(What this task involves)
When the string "Prop" appears in a line of the records, show the whole line.

BEGIN Data for this task

Lemma cancel_ok b l x t :
  inv b l → tm b !! x = Some t →
  match state t with
  | TIMER_QUEUED => ∃ l1 l2 b', l = l1 ++ (x, t) :: l2 ∧ timer_cancel b x = Ok (1, b') ∧ inv b' (l1 ++ l2) ∧
      tm b' = <[x := with_state TIMER_IDLE t]> (tm b) ∧ woken b' = woken b
  | TIMER_RUNNING | TIMER_DRAINING =>
      timer_cancel b x = Ok (- EBUSY, set_timer b x (with_state TIMER_DRAINING t)) ∧ inv (set_timer b x (with_state TIMER_DRAINING t)) l
  | TIMER_IDLE => timer_cancel b x = Ok (0, b)
  end.
Proof.
  intros Hi Hx. unfold timer_cancel, timer_cancel_locked, load_timer. rewrite Hx. cbn [deref res_bind].
  destruct (state t) eqn:Hs; [done| | |]; [|split; [done|]; by apply state_inv; rewrite ?Hs..].
  assert ((x, t) ∈ l) as (l1&l2&->)%list_elem_of_split by by apply Hi.
  destruct (remove_spec _ _ _ _ _ Hi) as (b'&Er&Htm&_&Hw&_). rewrite Er. cbn [res_bind].
  exists l1, l2. eexists. split_and!; [done..|by eapply remove_inv| |done]. simpl. by rewrite Htm.
Qed.

(** What a callback, or another CPU meanwhile, may do: start timers whose
    deadline is still ahead and, if [canc], cancel timers. *)
Inductive op_step (now : Z) (canc : bool) : timers → timers → Prop :=
  | op_start b x dl r b' :
      now < dl → next_sequence b + 1 < 2 ^ 64 → is_Some (tm b !! x) → timer_start b x dl = Ok (r, b') → op_step now canc b b'
  | op_cancel b x r b' :
      canc = true → is_Some (tm b !! x) → timer_cancel b x = Ok (r, b') → op_step now canc b b'.

Definition expired (now : Z) (l : list entry) : list entry := filter (λ y, deadline y.2 ≤ now) l.

(** What such operations keep. *)
Record kept (now : Z) (canc : bool) (b : timers) (l : list entry) (b' : timers) (l' : list entry) : Prop := {
  k_inv : inv b' l';
  k_sub : (expired now l').*1 `sublist_of` (expired now l).*1;
  k_same : canc = false → (expired now l').*1 = (expired now l).*1;
  k_run : ∀ x t, tm b !! x = Some t → executing t → ∃ t', tm b' !! x = Some t' ∧ executing t';
  k_new : ∀ x t', tm b' !! x = Some t' → executing t' → ∃ t, tm b !! x = Some t ∧ executing t;
}.

Lemma kept_refl now canc b l : inv b l → kept now canc b l b l.
Proof. intros. split; eauto. Qed.

Lemma kept_trans now canc b l b1 l1 b2 l2 : kept now canc b l b1 l1 → kept now canc b1 l1 b2 l2 → kept now canc b l b2 l2.
Proof.
  intros [? Hs1 He1 Hr1 Hn1] [? Hs2 He2 Hr2 Hn2]. split; [done|by etrans|intros; by rewrite He2, He1| |].
  - intros x t Hx Ht. destruct (Hr1 x t Hx Ht) as (t'&Hx'&Ht'). eauto.
  - intros x t Hx Ht. destruct (Hn2 x t Hx Ht) as (t'&Hx'&Ht'). eauto.
Qed.

(** A change of one timer that keeps whether it executes. *)
Lemma kept_run_insert b b' x t u :
  tm b' = <[x := u]> (tm b) → tm b !! x = Some t → (executing t ↔ executing u) →
  (∀ y v, tm b !! y = Some v → executing v → ∃ v', tm b' !! y = Some v' ∧ executing v') ∧
  (∀ y v, tm b' !! y = Some v → executing v → ∃ v', tm b !! y = Some v' ∧ executing v').
Proof.
  intros -> Hx Hiff. split; intros y v Hy Hv; destruct (decide (y = x)) as [->|Hyx].
  - simplify_eq. exists u. rewrite lookup_insert_eq. tauto.
  - exists v. by rewrite lookup_insert_ne.
  - rewrite lookup_insert_eq in Hy. simplify_eq. exists t. tauto.
  - rewrite lookup_insert_ne in Hy by done. eauto.
Qed.

Lemma expired_app now l k : expired now (l ++ k) = expired now l ++ expired now k.
Proof. unfold expired. by rewrite filter_app. Qed.
Lemma expired_cons now y l : expired now (y :: l) = if decide (deadline y.2 ≤ now) then y :: expired now l else expired now l.
Proof. unfold expired. by rewrite filter_cons. Qed.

END Data for this task

(Result of this task)
Inductive op_step (now : Z) (canc : bool) : timers → timers → Prop :=
Record kept (now : Z) (canc : bool) (b : timers) (l : list entry) (b' : timers) (l' : list entry) : Prop := {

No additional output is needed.